To its credit, the screenplay is written in a fairly engaging style. There are maybe only one or two pieces of advice written for the director, and these suggestions when read do not seriously alter what we've previously been picturing in our minds. The screenplay freely lets us picture the events that happen, giving every setting and every character just the right amount of description so that they become alive in our mind, without giving us any distracting redundant details. The unfolding story is briskly told, with each scene going on for just the right amount of time. Every scene also seemed to serve some purpose in advancing the story; I don't recall any unnecessary scenes. Well, come to think of it, there were those two bubbleheaded bimbos who appear in the middle of the story, and they only seem to be there to show off some breasts and to add to the story's total body count. Fortunately, that only takes a few pages to be completed before the movie gets back to business. And the scene could have been worse than it is; extra pages enclosed in the screenplay show that the bimbos originally were to have driven dozens of miles all the way into this wilderness just to take off their tops and go swimming. It was subsequently altered to the more plausible explanation that they were looking for marijuana plants.

Here and there are flashes of some good storytelling. One way that the screenplay intrigues the reader and keeps him turning the page is that the story almost always has one or two unanswered questions, questions coming out of events so mysterious that you are curious enough to want to know the answers to them. The climatic sequence - Jack entering the mysterious cave and finding out not only what's going on, but what is behind it all - is actually quite suspenseful, with various dangers popping out of a literally alien environment. However, its effects is somewhat diminished by the wrap-up, which isn't just the old sudden-shock!-oh-just-a-dream routine, but adds the almost as tired another-shock-immediately-afterwards!-oh-it-was-just-a-dream-within-a-dream routine. Additional bonus pages enclosed within the screenplay, however, reveal that originally after the big explosion the movie would ends literally seconds afterwards. I honestly can't say which ending is worse.
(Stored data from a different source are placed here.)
Lemma acl_remove_inv cli t name arg raw force t' o :
  acl_remove cli t name arg raw force = (t', o) ->
  (t' = t /\ exists why, o = Refused why)
  \/ exists cidr current t1 fails b, (if raw then Some arg else normalizeCIDR arg) = Some cidr
       /\ effectiveACL cli t name = inl current /\ containsCIDR current cidr = true
       /\ (raw = false -> name = ACLAdmin -> force = false -> checkAdminLockout current cidr = None)
       /\ ensureACLSeeded cli t name = inl t1 /\ RemoveACL false fails t1 name cidr = (t', b)
       /\ (o = Removed -> exists b', b = inl b').
Proof.
  unfold acl_remove. destruct (if raw then _ else _) as [cidr|]; [|intros [= <- <-]; left; split; [done|by eexists]].
  destruct (effectiveACL cli t name) as [current|]; [|intros [= <- <-]; left; split; [done|by eexists]].
  destruct (containsCIDR current cidr) eqn:Ec; cbn [negb]; [|intros [= <- <-]; left; split; [done|by eexists]].
  destruct (if negb raw && (name =? ACLAdmin)%string && negb force then _ else _) eqn:El;
    [intros [= <- <-]; left; split; [done|by eexists]|].
  destruct (ensureACLSeeded cli t name) as [t1|]; [|intros [= <- <-]; left; split; [done|by eexists]].
  destruct (RemoveACL _ _ t1 _ _) as [t2 b2] eqn:E. intros H. right.
  exists cidr, current, t1, (af_write (cl_faults cli) name), b2. split_and!; try done.
  - intros -> -> ->. exact El.
  - destruct b2; injection H as <- <-; done.
  - destruct b2; injection H as <- <-; [by eexists|done].
Qed.

Definition removed (t : acl_tables) (name cidr : string) : acl_tables :=
  MkTables (at_lists t) (List.filter (fun e => negb (same_entry name cidr e)) (at_entries t)).

Lemma RemoveACL_effect fails t name cidr t' b :
  RemoveACL false fails t name cidr = (t', b) -> (t' = t /\ exists e, b = inr e) \/ t' = removed t name cidr.
Proof.
  unfold RemoveACL. destruct (negb _); [intros [= <- <-]; left; split; [done|by eexists]|].
  destruct fails; [intros [= <- <-]; left; split; [done|by eexists]|]. intros [= <- _]. by right.
Qed.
The biggest problem I had with the screenplay was that it constantly refuses to give the reader more than the bare essentials in areas where greater detail would actually be welcome. Though the group of youthful protagonists here are thankfully nothing like their stupid and sex-obsessed brethren in the original screenplay, there's little that really makes each them stand out or make them seem a lot different from one of their friends. While Crafton here does have a legitimate reason to be in the woods, nothing is really done with him apart from letting him add to the body count - he only seems to be there so Jack can eventually take his supply of dynamite. And though the screenplay has that good climax as well as a few reasonably tantalizing mysteries along the way, the heart of the screenplay up to that climax is not really that creative when you think about it. Up until about the last twenty pages, the unfolding story (when you remove those aforementioned secrets) is more or less just a simple variation of your typical slasher movie. You can tell beforehand which characters will die a long time before they actually do so, and many moments are slight variations or direct duplicates of what you typical find in these slasher movies.

These moments - and the rest of the movie for that matter- are competently written for what they are. In fact, this screenplay is constructed well enough so that it feels ready to be shot. As I said early on, it's just that the story in this screenplay gives us little that is original or exceptionally executed so that it really engages us. This is a screenplay that seems to be striving for mediocrity.